When the last 10% is more than 10%

28/06/2013 by Mike Danford

You know what it’s like – the scoping, wireframing and design is all consigned to ancient history, the development team are adding the final flourishes to the build and hey, we’re almost ready to launch.

Or are we?

Despite our best intentions, we often find that the final stage of a project can take longer than anticipated meaning that all-important completion date begins to look less likely, and we find ourselves (for want of a better expression) burning the midnight oil and making industrial-sized orders with Dominos Pizza.

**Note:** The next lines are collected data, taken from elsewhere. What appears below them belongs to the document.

(** * Funding-rate monitor and hedge controls: a shallow embedding

    The development follows the two JavaScript sources of the repository:

    - the funding-rate monitor ([FundingRateMonitor], [BinanceAdapter]);
    - the hedge control widget ([HedgeControls], [BinanceHedgeAdapter]).

    Both files configure decimal.js with
    [Decimal.set({ precision: 8, rounding: Decimal.ROUND_DOWN })]; the
    module [Decimal] below models the values and the operations of that
    library that the sources use.  Objects used as dictionaries are
    finite maps, asynchronous methods are functions returning the list of
    adapter calls and events they perform together with a result, and a
    rejected promise or a thrown exception is the [Throw] result. *)

From Stdlib Require Import ZArith QArith Qround Qabs Qpower Lia Lqa.
From stdpp Require Import gmap strings list.

Local Open Scope Z_scope.

(** ** JavaScript results *)

Inductive JsError : Type :=
| TypeError                     (* property access on undefined *)
| DecimalError                  (* decimal.js: Invalid argument *)
| Error (msg : string)          (* new Error(msg) *)
| Wrapped (prefix : string) (cause : JsError).
                                (* new Error(prefix + cause.message) *)

Inductive result (A : Type) : Type :=
| Ok (a : A)
| Throw (e : JsError).
Arguments Ok {A} a.
Arguments Throw {A} e.

Definition is_ok {A} (r : result A) : bool :=
  match r with Ok _ => true | Throw _ => false end.

(** ** decimal.js, precision 8, ROUND_DOWN *)

Module Decimal.

(** A Decimal is NaN, an infinity or a finite number.  Finite numbers
    are kept as reduced rationals; the sign of zero, which decimal.js
    tracks, is not modelled. *)
Inductive t : Type :=
| NaN
| Inf (negative : bool)
| Fin (q : Q).

Definition precision : Z := 8.
(** The integer square root of the scaled mantissa, as [SFsqrt] prepares it
    for rounding. *)
Lemma sqrt_core_ok (m : positive) (e : Z) :
  forall q e' l,
    SFsqrt_core_binary prec emax (Zpos m) e = (q, e', l) ->
    (0 <= q)%Z /\
    loc_ok q e' l (sqrt (IZR (Zpos m) * bpow e)) /\
    (e' <= fexp (Zdigits2 q + e'))%Z.
Proof.
  intros q e' l. unfold SFsqrt_core_binary.
  set (d := Zdigits2 (Zpos m)).
  set (g := Z.div2 (d + e + 1)).
  set (e0 := Z.min (fexp g) (Z.div2 e)).
  set (s := (e - 2 * e0)%Z).
  assert (Hg : (2 * g <= d + e + 1 <= 2 * g + 1)%Z).
  { unfold g. rewrite Z.div2_div. pose proof (Z.div_mod (d + e + 1) 2 ltac:(lia)).
    pose proof (Z.mod_pos_bound (d + e + 1) 2 ltac:(lia)). lia. }
  assert (He : (2 * Z.div2 e <= e)%Z).
  { rewrite Z.div2_div. pose proof (Z.div_mod e 2 ltac:(lia)).
    pose proof (Z.mod_pos_bound e 2 ltac:(lia)). lia. }
  assert (Hs : (0 <= s)%Z) by (unfold s, e0; lia).
  set (m' := match s with Zpos _ => Z.shiftl (Zpos m) s | Z0 => Zpos m | Zneg _ => 0%Z end).
  assert (Em : m' = (Zpos m * 2 ^ s)%Z).
  { unfold m'. destruct s as [|p|p]; try lia.
    rewrite Z.shiftl_mul_pow2 by lia. reflexivity. }
  assert (Pm : (0 < m')%Z) by (rewrite Em; apply Z.mul_pos_pos; [lia|apply Z.pow_pos_nonneg; lia]).
  pose proof (Z.sqrtrem_spec m' ltac:(lia)) as SR.
  destruct (Z.sqrtrem m') as [q0 r0]. destruct SR as [SR Hr].
  intros [= <- <- <-].
  assert (Hq : (0 < q0)%Z) by nia.
  split; [lia|].
  set (x := sqrt (IZR (Zpos m) * bpow e)).
  set (T := sqrt (IZR m')).
  assert (P' : 0 < IZR m') by (apply IZR_lt; lia).
  assert (T0 : 0 <= T) by (apply sqrt_pos).
  assert (TT : T * T = IZR m') by (apply sqrt_sqrt; lra).
  assert (Ex : x = T * bpow e0).
  { unfold x, T. rewrite <- sqrt_bpow2 by lra. f_equal.
    rewrite Em, mult_IZR, <- bpow_IZR by lia.
    replace e with (s + 2 * e0)%Z at 1 by (unfold s; lia).
    rewrite bpow_add. ring. }
  assert (Q0 : 0 < IZR q0) by (apply IZR_lt; lia).
  assert (EQ : T * T = IZR q0 * IZR q0 + IZR r0).
  { rewrite TT, SR, plus_IZR, mult_IZR. reflexivity. }
  assert (L : loc_ok q0 e0
                (if (r0 =? 0)%Z then loc_Exact
                 else loc_Inexact (if (r0 <=? q0)%Z then Lt else Gt)) x).
  { rewrite Ex. apply loc_ok_scale.
    destruct (Z.eqb_spec r0 0) as [Z0|NZ].
    - subst r0. cbn [loc_ok]. rewrite bpow_0, Rmult_1_r.
      assert (T <= IZR q0) by (apply sq_le; lra).
      assert (IZR q0 <= T) by (apply sq_le; lra). lra.
    - assert (R1 : 1 <= IZR r0) by (apply IZR_le; lia).
      assert (R2 : IZR r0 <= 2 * IZR q0) by (rewrite <- mult_IZR; apply IZR_le; lia).
      assert (G1 : IZR q0 < T) by (apply sq_lt; lra).
      assert (G2 : T < IZR q0 + 1) by (apply sq_lt; nra).
      destruct (Z.leb_spec r0 q0) as [C|C]; cbn [loc_ok]; rewrite bpow_0.
      + apply IZR_le in C. split; [lra|].
        assert (T < IZR q0 + /2) by (apply sq_lt; nra). lra.
      + assert (C' : (q0 + 1 <= r0)%Z) by lia. apply IZR_le in C'. rewrite plus_IZR in C'.
        split; [|lra].
        assert (IZR q0 + /2 < T) by (apply sq_lt; nra). lra. }
  split; [exact L|].
  (* the exponent is not above the canonical one *)
  destruct (F2R_bounds (Zpos m) e ltac:(lia)) as [X1 _]. fold d in X1.
  assert (X0 : 0 <= x) by (apply sqrt_pos).
  assert (XX : x * x = IZR (Zpos m) * bpow e).
  { apply sqrt_sqrt. pose proof (bpow_pos e).
    assert (0 < IZR (Zpos m)) by (apply IZR_lt; lia). nra. }
  assert (LB : bpow (g - 1) <= x).
  { apply sq_le; [pose proof (bpow_pos (g - 1)); lra|exact X0|].
    rewrite <- bpow_add, XX.
    assert (bpow (g - 1 + (g - 1)) <= bpow (d + e - 1)) by (apply bpow_le; lia). lra. }
  pose proof (loc_ok_cell _ _ _ _ L) as [_ U].
  destruct (F2R_bounds q0 e0 Hq) as [_ Q2]. rewrite plus_IZR in Q2.
  assert (bpow (g - 1) < bpow (Zdigits2 q0 + e0)) by lra.
  apply bpow_lt_inv in H.
  pose proof (fexp_mono g (Zdigits2 q0 + e0) ltac:(lia)).
  unfold e0 in *. lia.
Qed.

(** *** Non-negative numbers *)

Lemma SFleb_zero_l f : nns f -> SFleb (S754_zero false) f = true.
Proof. destruct f as [[|]|[|]| |[|] m e]; simpl; tauto. Qed.

Lemma SFleb_inf_r f : nns f -> SFleb f (S754_infinity false) = true.
Proof. destruct f as [[|]|[|]| |[|] m e]; simpl; tauto. Qed.

Lemma fin_nns (a e : Z) : (0 <= a)%Z -> nns (fin a e).
Proof.
  intros H. unfold fin. destruct a; try lia; [exact I|].
  destruct (e <=? emax - prec)%Z; exact I.
Qed.

(** Rounding a non-negative real gives a non-negative number. *)
Lemma bra_nns (m e : Z) (l : location) (x : R) :
  (0 <= m)%Z -> loc_ok m e l x -> (e <= fexp (Zdigits2 m + e))%Z ->
  nns (binary_round_aux prec emax false m e l).
Proof.
  intros Hm H Hc.
  destruct (bra_shape m e l x Hm H Hc) as (a & k & A & B & N & ->).
  unfold out. destruct (RNE_cases a k) as [-> | ->];
    match goal with |- context [Z.eqb ?u ?v] => destruct (Z.eqb u v) end;
    apply fin_nns; lia.
Qed.

(** *** Square root *)

Lemma SFsqrt_finite (m : positive) (e : Z) :
  exists q e' l,
    SFsqrt prec emax (S754_finite false m e) = binary_round_aux prec emax false q e' l /\
    (0 <= q)%Z /\ loc_ok q e' l (sqrt (IZR (Zpos m) * bpow e)) /\
    (e' <= fexp (Zdigits2 q + e'))%Z.
Proof.
  cbn [SFsqrt].
  destruct (SFsqrt_core_binary prec emax (Zpos m) e) as [[q e'] l] eqn:E.
  exists q, e', l. split; [reflexivity|]. apply sqrt_core_ok. exact E.
Qed.

Lemma SFsqrt_nns f : nns f -> nns (SFsqrt prec emax f).
Proof.
  destruct f as [[|]|[|]| |[|] m e]; try (simpl; tauto). intros _.
  destruct (SFsqrt_finite m e) as (q & e' & l & -> & Hq & L & C).
  eapply bra_nns; eassumption.
Qed.

Lemma SFsqrt_mono a b :
  nn a -> nn b -> SFleb a b = true ->
  SFleb (SFsqrt prec emax a) (SFsqrt prec emax b) = true.
Proof.
  intros [Sa Va] [Sb Vb] H.
  destruct a as [[|]|[|]| |[|] ma ea]; try (simpl in Sa; tauto).
  - apply SFleb_zero_l. apply SFsqrt_nns. exact Sb.
  - destruct b as [[|]|[|]| |[|] mb eb]; try (simpl in Sb; tauto); try discriminate;
      reflexivity.
  - destruct b as [[|]|[|]| |[|] mb eb]; try (simpl in Sb; tauto); try discriminate.
    + apply SFleb_inf_r. apply SFsqrt_nns. exact I.
    + destruct (SFsqrt_finite ma ea) as (q1 & e1 & l1 & -> & Hq1 & L1 & C1).
      destruct (SFsqrt_finite mb eb) as (q2 & e2 & l2 & -> & Hq2 & L2 & C2).
      eapply bra_mono; try eassumption.
      apply sqrt_le_1_alt. apply SFleb_val; assumption.
Qed.

(** *** Division *)

Lemma SFdiv_finite (mx my : positive) (ex ey : Z) :
  exists q e' l,
    SFdiv prec emax (S754_finite false mx ex) (S754_finite false my ey)
    = binary_round_aux prec emax false q e' l /\
    (0 <= q)%Z /\
    loc_ok q e' l ((IZR (Zpos mx) * bpow ex) / (IZR (Zpos my) * bpow ey)) /\
    (e' <= fexp (Zdigits2 q + e'))%Z.
Proof.
  cbn [SFdiv xorb].
  destruct (SFdiv_core_binary prec emax (Zpos mx) ex (Zpos my) ey) as [[q e'] l] eqn:E.
  exists q, e', l. split; [reflexivity|]. apply div_core_ok. exact E.
Qed.

Lemma SFdiv_nns_finite f (my : positive) (ey : Z) :
  nns f -> nns (SFdiv prec emax f (S754_finite false my ey)).
Proof.
  destruct f as [[|]|[|]| |[|] m e]; try (simpl; tauto). intros _.
  destruct (SFdiv_finite m my e ey) as (q & e' & l & -> & Hq & L & C).
  eapply bra_nns; eassumption.
Qed.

So why does this happen? Well often it is simply a case of us having designed and built a new website around assumed content and when we eventually get it, it turns out to be incomplete or vastly different from what was expected and planned for. Of course this issue can be easily solved if content is supplied earlier in the project – even if it hasn’t been approved, a rough-cut of content is usually better than no content at all – it helps the design team when formulating their ideas and the development team can refer to it when crafting the build. It can also help you because if we get content earlier in the project, you can see if it works whilst the project is in progress and it gives you more time to refine and adapt it. Which, at the end of the day, means you’ll get better results. Win! Win!

But sometimes (shhh – whisper this bit) mistakes can happen or something gets overlooked. And that’s where you come in… We’re in this together and although we’ll be doing most of the work, you need to be involved too – and that means you need to understand what is going on, you should read and understand documents we send you and you should only sign-off and approve site maps, wireframes and designs if you are happy they cover everything you expect to see when the site goes live. Because if it ain’t there, it probably hasn’t been allowed for and, as Phil likes to say, ‘Assumption is the Mother of all Cock-ups’. And he’s right.

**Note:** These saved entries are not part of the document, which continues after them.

(* ===== verification/Prelude.v ===== *)
(** * Verification of the puc agentic harness (development root)

    puc is a terminal application framework: subsystems with a lifecycle, a
    terminal user interface (decoder, editor, layout, renderer), a canvas of
    conversation turns, and typed messages between processes. This library
    models the parts of it that decide something, one file per component, as
    total functions over the code's own data, and proves what makes each part
    correct. Paths below are under src/.

    ** Parts and files

    Foundations. Prelude.v (this file): machine widths, the [result] type of
    fallible code with its [check]/[do] notation, the [foreach] loop with early
    exit, list lemmas and tactics. Bytes.v: byte order and cursor reads.
    Text.v: decimal and hexadecimal text.

    Messages. Utf8.v: the UTF-8 validator (utils/utf8/utf8.cpp) and the
    replacing, chunked codec of the editor. Events.v: the terminal event
    variant (puc-cli/tui/terminal/event.hpp). MsgCodec.v: the payload codec
    interface as a class with laws (msgs/codec.hpp). TerminalMsgs.v,
    ScreenMsgs.v: the five payload codecs (msgs/). EventMessages.v: conversion
    of events to messages and back. Hash256.v: digests (utils/hash/sha256.cpp).
    IpcMessage.v: the versioned envelope (utils/ipc/msg.cpp).
    MessageRegistry.v: the codec collection and envelope dispatch
    (msgs/codec.cpp), proved against the interfaces of MsgCodec.v and
    IpcMessage.v.

    Channels (utils/ipc). Channel.v: names, subscriptions and the bounded
    asynchronous queue (channel.cpp), with the pool jobs and callbacks in progress
    as a world. ChannelProps.v: its invariant and the theorems.
    FramedIo.v: length-prefixed messages over partial reads and
    writes (framed_io.cpp); what poll, read and write answer is an argument.
    Directory.v: the registry of channels (directory.cpp).
    Transports.v: relative paths, in-process channels and the
    fan-out (channel_path.cpp, smem_channel.cpp, metachannel.cpp).

    Containers. Trie.v: the flat trie (utils/containers/trie.hpp). TurnAddress.v:
    alternating turn addresses (canvas/turn/address.cpp). DependencyGraph.v: the
    dependency graph with cached layers (utils/execution_graph).

    Conversations. TurnTree.v: the tree of turns, every operation
    (canvas/turn/turn_tree.cpp). TurnTreeInvariant.v: paths, how the edits
    change them, and well-formedness. TurnTreeRuns.v: committing, the store as
    a finite map, and histories of operations, among them archiving and
    reopening. TurnTreeRebuild.v: rebuilding from stored records.
    TurnTreeHash.v: hashes, dirty nodes and the root. TurnTreeProps.v: the
    theorems. PresentationTree.v: the order-maintaining treap of rendered
    items (canvas/presentation). PresentationStore.v: ranks and shape by
    priority, the stored nodes and their links. PresentationProps.v: the
    theorems.

    Concurrency. Readiness.v: countdowns over a dependency graph (which node is
    released by which completion), shared by plans and graphs. ExecutionPlan.v,
    ExecutionGraph.v: compiled plans and mutable graphs (utils/execution_graph),
    whose runs are step relations: a world holds the run, the tasks of the worker
    threads and a log of the calls to the jobs, and a choice picks the next
    critical section, job or submission. PlanRuns.v, GraphRuns.v: the invariants
    of a run under every interleaving. PlanProps.v, GraphProps.v: the theorems.
    JobQueue.v: the priority queue with its clock, handles, worker loop and
    condition variable: sleeping threads, notifications on their way to one or
    to all of them, deadlines and spurious wake-ups are steps of their own
    (utils/multithreading/job_queue.cpp). QueueRuns.v, QueueProps.v: its
    invariant and theorems.

    Lifecycle. AppState.v: registration and the four lifecycle transitions with
    rollback (state/state.cpp), a client of the lemmas of DependencyGraph.v.
    Hooks are arbitrary functions of the whole application, so they may fail,
    throw and call back in; the model records each call in a trace.

    Configuration. StringMap.v: std::map with string keys. Charconv.v,
    DoubleText.v: std::from_chars and printing of integers and doubles, with
    the proof that seventeen digits determine a double. Config.v: views of
    parsed TOML documents and the two-root loader (utils/config/config.cpp);
    the parser, its merge and the file system are arguments. Views.v,
    Properties.v: the property service (properties/properties.cpp), each locked
    section of a load a definition of its own. PropertiesIndex.v: the directory
    that build_index makes, the effect of an assignment and of a reload.
    PropertiesRuns.v: runs with interleaved loads and their invariant.
    PropertiesScalars.v: collected scalars against resolved paths, integer
    literals. PropertiesProps.v: the theorems.

    Commands. Commands.v: the registry of spellings, notifications, the built-in
    commands (commands/command.cpp, config.cpp, quit.cpp), and the command-mode
    controller (commands/command_mode_subsystem.cpp) over a class of input
    frames. CommandProps.v: the theorems.

    Terminal interface. Tui.v: shared statuses and selection events. ZBuffer.v:
    frame stacking (rendering/zbuf.cpp). Canvas.v: the double-buffered surface
    and its transaction (rendering/canvas.cpp), with writes as explicit cell
    stores. LongDouble.v: rounding of rationals to a binary significand.
    Layout.v: layout descriptions and the solver (rendering/layout.cpp), every
    rejection included. LayoutSolve.v: lemmas on measures and on
    the memoised resolver against a direct recursive definition. LayoutProps.v,
    LayoutMinimum.v: the theorems. Renderer.v: batches of concurrent frame jobs
    (rendering/renderer.cpp) over the graph, the layout and the canvas, with
    Layout::draw as the sequential definition; a frame is a tree of canvas
    writes that depends on their statuses. GraphJobs.v: what the jobs of a graph
    may rely on. RenderRuns.v: the invariant of a batch. RenderProps.v: the
    theorems. Selection.v: the screen-owned selection
    machine (rendering/selection.cpp) over a store of shared frames and a class
    of frame laws. TextEditor.v: every member function of the text editor
    (text_input/text_editor_utils.cpp). EditorRows.v: its wrapped rows.
    EditorText.v: the abstract view of the buffer as one flat text with a caret
    offset; deletion and insertion as splices of it. EditorMotion.v: motions,
    words and selected text as offsets. EditorInvariant.v: the operations as
    steps, well-formedness, scroll bounds and caret visibility. EditorPaste.v:
    pastes. EditorProps.v: the theorems, and the editor as an instance of the
    frame interface of Selection.v.

    Terminal input. Clipboard.v: OSC 52 framing and Base64
    (terminal/clipboard.cpp). KeyProtocol.v: the pure parsers of decoder.cpp
    (strict UTF-8, numeric fields, Kitty, xterm and SGR mouse reports).
    InputMap.v: the trie of mapped sequences and its conflict checks
    (terminal/input.cpp), a client of Trie.v. Decoder.v: the decoder itself
    (terminal/decoder.cpp), every handler as a function of the decoder and the
    events emitted so far. DecoderInvariant.v: the representation invariant, the
    measure on which the loop of [process] ends, and histories of calls.
    DecoderText.v: paste events as a two-state automaton, and text events.
    DecoderChunks.v: states that differ only in how their
    input was cut, and their agreement. DecoderProps.v: the theorems.

    ** What the theorems show

    Round trips and canonicity of every codec and of the envelope, including
    truncation; the trie refines a finite map; address printing and parsing;
    the turn tree refines a finite map from addresses to turns whose addresses
    are never given out twice and whose root hash names exactly the stored
    turns; the presentation tree keeps the order of its insertions, and its root
    depends only on its contents;
    layers are the earliest topological layering and cycles are reported;
    every hook call of every reachable history is one the lifecycle allows (a
    termination hook is repeated only after it failed), a start that succeeds
    called every start hook once in dependency order, and a start that fails is
    rolled back; frame order and single selection owner;
    the editor keeps all positions inside the buffer in every run that reads no
    row out of range (the viewport resized inside a cancelled paste can make it
    do so), its deletions are exactly splices of the flat text, inserted text is
    cut exactly where its words do not fit the width and tabs reach the next
    multiple of theirs, its motions reach exactly their offsets, chunked
    pastes equal one insertion and cancelled pastes restore the state, rows
    tile the lines and the caret stays in view. The decoder returns from every
    call under every mapping, retains a bounded number of bytes, emits bracketed
    pastes and valid text whatever it is fed, and gives the same events however
    its input is cut, provided mapped sequences start with control bytes.

    Under every interleaving of the worker threads a run of a plan or a graph
    calls each job at most once and only after the jobs it depends on have
    succeeded, calls none after the first failure, reports the first failure,
    completes exactly once, and always does complete. The job queue hands out
    jobs in priority and insertion order, spaces the runs of periodic jobs by
    their interval, never leaves its workers asleep over work that is due, and
    drains on shutdown. A canvas shows exactly the picture
    of the last finished frame. A resolved layout stays within the terminal,
    equals a direct recursive reading of the constraints, does not depend on its
    caches, orders exactly the overlapping frames, and from the minimum size it
    computes on leaves every frame the characters it declares. A batch of the parallel renderer leaves the image
    of sequential drawing under every interleaving, shows no part of it before,
    and completes.

    A channel keeps the newest messages in order, calls back in order, drains,
    and once detached makes no calls but those a delivery in progress had left,
    of which a detach that waited leaves none; framed messages are read as they were written,
    and a stream that breaks inside one is reported, but not behind a length; the
    channel directory refines a map from names to channels, status by status,
    with 32-bit identifiers.

    The command dispatcher refines a map from spellings to commands; command mode
    shows the completions and the usage of what is typed, replaces it by the
    selected completion, and runs each entered line once.

    The directory of properties is exactly the index of the registered sources
    in every run, however loads interleave; properties keep their type, user
    changes survive reloads, which are transactions; the directory agrees with
    the documents; integers are parsed exactly, and every shown value, doubles
    included, can be set back.

    ** Integers, fuel and bounds

    Sizes and indexes are [nat]; where the code can wrap, values are [Z] with
    [wrap] written out. Loops with a measure run on fuel: one unit per input
    byte (Utf8.v, Text.v, the captures of Decoder.v), two per pending byte
    (process), one per node (Trie.v, DependencyGraph.v), per character of a
    line (TextEditor.v), one per frame and one more for the constraint
    resolver, one for the adjustment loop of percentage minima (Layout.v), one
    per byte of a dotted path (Config.v), one per token (Commands.v), one per
    answered round (FramedIo.v), one per byte of a channel name (Channel.v),
    one per binary digit for decimal exponents (DoubleText.v); each file
    proves that more fuel changes nothing or that the loop's result is
    complete. Allocation failure and sizes above [size_t] are not modelled.

    ** Parameters and hypotheses

    Mbed TLS's SHA-256 is a function on bytes that may fail; hypotheses on it
    say only that it returns 32 bytes, and, where hashes name contents, that
    the digests at hand do not collide. The protobuf serialisation that is
    hashed and the records a datastore loads are arguments. Lifecycle hooks,
    jobs and the clock are parameters, and so are the file system, the TOML
    parser and its merge, with no hypotheses. Layout arithmetic in long double
    is exact rational arithmetic followed by rounding to nearest-even at a
    precision that is a parameter, at least 64 bits where a theorem needs it.
    Runs and tickets are counted by 64-bit integers; theorems on histories
    assume fewer than 2^64 of them.

    ** Not modelled

    Locks (each critical section is one atomic step), condition variables other
    than the job queue's (a waiter may go on whenever its condition holds), the
    order [std::sort] gives to turns of equal addresses (the stable one is
    taken), logging, and the parts
    that are only descriptors, threads or third-party engines: sockets, shared
    memory, PTYs, termios, SQLite, TOML and JSON parsing. Reading input mappings
    out of documents and terminfo, the screen and the frames on it are not
    modelled. *)

From Stdlib Require Export ZArith Lia Bool.
From stdpp Require Export base tactics numbers list strings gmap.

There are also many tasks that need to be done before we will launch a site and they can sometimes take longer than expected simply because we find bugs causing conflicts or incompatibilities with one of the many browsers or platforms we support. For example, we always check for display issues in all commonly-used browsers, we check for any dummy content used during development that may have been inadvertently left in the CMS (Content Management System – WordPress usually if you are interested), then we check HTML/CSS validation, ensure a favicon exists, set 301 redirects where required, check the URL structure, ensure pages have meta-data, configure Google Analytics and Webmasters and so on. If it’s a new site (or just a site we haven’t hosted before) we also need to configure the DNS and email settings. Finally we have a pre-launch client review before migrating the complete site from our staging server to a live environment. Or ‘the internet’ if you like.

The upshot of all this is (and because we are perfectionists and pay meticulous attention to detail) we won’t allow anything to go live until we are delighted with it ourselves, so the Final 10% can take longer than we anticipated. And even now a new project can throw up surprises and new challenges but we do learn from them. We promise.

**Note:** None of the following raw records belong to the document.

(** The enumerator with a given ordinal. *)
Definition of_ordinal (value : Z) : option A :=
  if value <? 0 then None else enumerators !! Z.to_nat value.

(** [valid_ordinal(value, maximum)] for the last enumerator. *)
Definition valid_ordinal (value : Z) : bool :=
  (0 <=? value) && (value <=? Z.of_nat (length enumerators) - 1).

Lemma ordinal_lookup x : enumerators !! Z.to_nat (ordinal x) = Some x.
Proof. unfold ordinal. rewrite Nat2Z.id. apply enumerators_index. Qed.

Lemma ordinal_nonneg x : 0 <= ordinal x.
Proof. unfold ordinal. lia. Qed.

Lemma of_ordinal_ordinal x : of_ordinal (ordinal x) = Some x.
Proof.
  unfold of_ordinal. pose proof (ordinal_nonneg x).
  rewrite (proj2 (Z.ltb_ge _ _)) by lia. apply ordinal_lookup.
Qed.

Lemma valid_ordinal_ordinal x : valid_ordinal (ordinal x) = true.
Proof.
  pose proof (ordinal_nonneg x). pose proof (lookup_lt_Some _ _ _ (ordinal_lookup x)).
  unfold valid_ordinal. rewrite andb_true_iff. lia.
Qed.

Lemma ordinal_of_ordinal value x : of_ordinal value = Some x -> ordinal x = value.
Proof.
  unfold of_ordinal. guard_goal; [done|]. bool_to_prop. intros Hx.
  assert (Hi : map index enumerators !! Z.to_nat value = Some (index x))
    by (by rewrite list_lookup_fmap, Hx).
  rewrite index_enumerators in Hi. apply lookup_seq in Hi. unfold ordinal. lia.
Qed.

Lemma valid_ordinal_some value :
  valid_ordinal value = true -> exists x, of_ordinal value = Some x.
Proof.
  unfold valid_ordinal, of_ordinal. rewrite andb_true_iff. intros [H1 H2].
  bool_to_prop. rewrite (proj2 (Z.ltb_ge _ _)) by lia.
  destruct (enumerators !! Z.to_nat value) as [x|] eqn:E; [by exists x|].
  apply lookup_ge_None in E. lia.
Qed.
End CEnum.

#[export] Hint Resolve ordinal_nonneg of_ordinal_ordinal valid_ordinal_ordinal : puc.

So. What are we saying? If your site needs to be live for a specific date, we should all be planning around a launch date well in advance of it, so you, as a client, should take ownership of your project and if you don’t understand something, ask. If you still don’t understand then ask us again. And again. Until you are confident you do understand. Ohh, and don’t leave anything to the last minute or there are bound to be last-minute delays!

And besides, all those pizzas aren’t good for us.